JD Sports has agreed to sell Footaslyum for £37.5 million and incur a hefty loss after being ordered to offload the high street footwear firm by the UK competition watchdog.

It represents a more than £50 million loss for the retail group after it first agreed to buy its smaller rival in a move worth over £90 million.

The sportswear group – which owns Tessuti and Go Outdoors – will sell Footasylum to private equity firm Aurelius Group, which recently acquired the parent company of Lloyds Pharmacy, McKesson UK.

The Competition and Markets Authority (CMA) clamped down on JD Sports’ buyout of Footasylum last November following concerns it harmed competition in the footwear market and would lead to a worse deal for Footasylum customers.

The sportswear giant had bought Footasylum for in a deal arranged in March 2019, before the CMA intervened and ordered it to reverse the acquisition after a lengthy investigation.

We wish both parties every success for the future

Kath Smith, JD Sports' interim chief executive

The long-term boss of JD Sports, Peter Cowgill, resigned from the company in May after it was hit with a £4.3 million fine for sharing commercially sensitive information with Footasylum.

Mr Cowgill had met his opposite executive at Footasylum in a Bury car park to exchange information, according to a video seen by the Sunday Times.

The CMA argued there was a “black hole” surrounding the meeting as neither could remember “crucial details” about the exchange and reported no notes, agendas or emails afterwards.

Board member Kath Smith, who previously worked for Adidas and Reebok, took over as interim chief executive while the company looks to hire permanently.

And in July, the firm hired former Morrisons boss Andrew Higginson as its new chairman as part of its plans to shake up its corporate governance structure.

Ms Smith said: “I would like to sincerely thank the teams at Aurelius and Footasylum who worked collaboratively with the CMA to agree this transaction.

“We wish both parties every success for the future.”

JD First agreed a deal for Footasylum in 2019 (Mike Egerton/PA) (PA Archive)

The sale is expected to complete in the coming weeks.

Shares in JD Sports fell by around 1.4% following the announcement.

AJ Bell’s Russ Mould described the takeover of Footasylum as a “costly mistake”.
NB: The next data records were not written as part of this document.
(* ===== verification/Scheduler.v ===== *)
(** * Dependency-aware transaction processing ([daemon/processing/block_scheduler.go],
      [daemon/processing/errors.go])

    The transactions of a block form a graph: an edge says that a child must wait for its
    parent.  The graph is built by state passing over [blockTxGraph]; the coordinator's loop is
    an executable step on the coordinator's state, driven by a choice that says what the other
    goroutines and the stopper do in that round; [sched_step] is the relation of all such
    rounds.  [SchedulerProofs] holds the invariants and theorems. *)
From stdpp Require Import pretty.
From S2P Require Import Prelude Bytes Script Lbrycrd.

(** ** Errors ([errors.go]) *)

Definition MissingSourceOutputError_Error (prevoutTxID txID : string) (prevoutN blockHeight : Z)
  : string :=
  if negb (bool_decide (txID = "")) || (0 <? blockHeight) then
    "missing source output for " +:+ prevoutTxID +:+ ":" +:+ pretty prevoutN +:+
    " while processing tx " +:+ txID +:+ " in block " +:+ pretty blockHeight
  else "Missing source output for " +:+ prevoutTxID +:+ ":" +:+ pretty prevoutN.

(** [err.Error()] *)
Fixpoint Error (e : error) : string :=
  match e with
  | ErrMsg msg => msg
  | ErrPrefix prefix err => prefix +:+ ": " +:+ Error err
  | ErrNoRows => "sql: no rows in result set"
  | ErrMySQL number => "Error " +:+ pretty number
  | ErrRPC code message => pretty code +:+ ": " +:+ message
  | ErrMissingSourceOutput p t n h => MissingSourceOutputError_Error p t n h
  | ErrNotClaimScript => "Script is not a claim script!"
  | ErrDependencyGraphStalled msg => "dependency graph stalled: " +:+ msg
  | ErrSchedulerInvariant msg => "scheduler invariant violation: " +:+ msg
  | ErrManualShutDown => "Daemon stopped manually!"
  | ErrRuntime msg => "runtime error: " +:+ msg
  end.

Definition enrichMissingSourceOutput (err : error) (txID : string) (blockHeight : Z) : error :=
  match unwrap err with
  | ErrMissingSourceOutput prevoutTxID _ prevoutN _ =>
      ErrMissingSourceOutput prevoutTxID txID prevoutN blockHeight
  | _ => err
  end.

(** The prevout transaction and index of a missing source output. *)
Definition missingSourceOutputFromError (err : error) : option (string * Z) :=
  match unwrap err with
  | ErrMissingSourceOutput prevoutTxID _ prevoutN _ => Some (prevoutTxID, prevoutN)
  | _ => None
  end.

Definition mysqlErrorLockWaitTimeout : Z := 1205.
Definition mysqlErrorDeadlock : Z := 1213.

Definition isRetryableStorageError (err : error) : bool :=
  match unwrap err with
  | ErrMySQL number => (number =? mysqlErrorLockWaitTimeout) || (number =? mysqlErrorDeadlock)
  | _ => false
  end.

Definition isRetryableScheduledTxError (err : error) : bool := isRetryableStorageError err.

(** ** The graph *)

Definition dependencyReasonUTXO : string := "utxo".
Definition dependencyReasonClaim : string := "claim".

Record blockTxDependency := { parent : string; child : string; reason : string }.

#[export] Instance blockTxDependency_eq_dec : EqDecision blockTxDependency.
Proof. solve_decision. Defined.
#[export] Instance blockTxDependency_countable : Countable blockTxDependency.
Proof.
  by refine (inj_countable' (fun e => (parent e, child e, reason e))
    (fun t => {| parent := t.1.1; child := t.1.2; reason := t.2 |}) _); intros [].
Defined.

Record blockTxGraph := mkGraph {
  txByID : gmap string TxRawResult;
  children : gmap string (list blockTxDependency);
  unresolved : gmap string Z;
  completed : gset string;
  attempts : gmap string Z;
  edgeSet : gset blockTxDependency;
  order : list string;
  ready : list string;
}.

(** [graph.children\[p\]] and [graph.unresolved\[t\]]: a missing key reads as the zero value. *)
Definition children_of (g : blockTxGraph) (p : string) : list blockTxDependency :=
  default [] (children g !! p).
Definition unresolved_of (g : blockTxGraph) (t : string) : Z := default 0 (unresolved g !! t).
Definition attempts_of (g : blockTxGraph) (t : string) : Z := default 0 (attempts g !! t).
“Forced to sell by the competition regulator, it has made a pretty staggering loss of nearly 60% on an investment made just three years ago,” he added.

“However, the real costs run greater than just the financial.

“Events surrounding the doomed transaction contributed to the departure of its executive chairman Peter Cowgill, after a highly successful tenure, and damaged the company’s reputation for good governance.”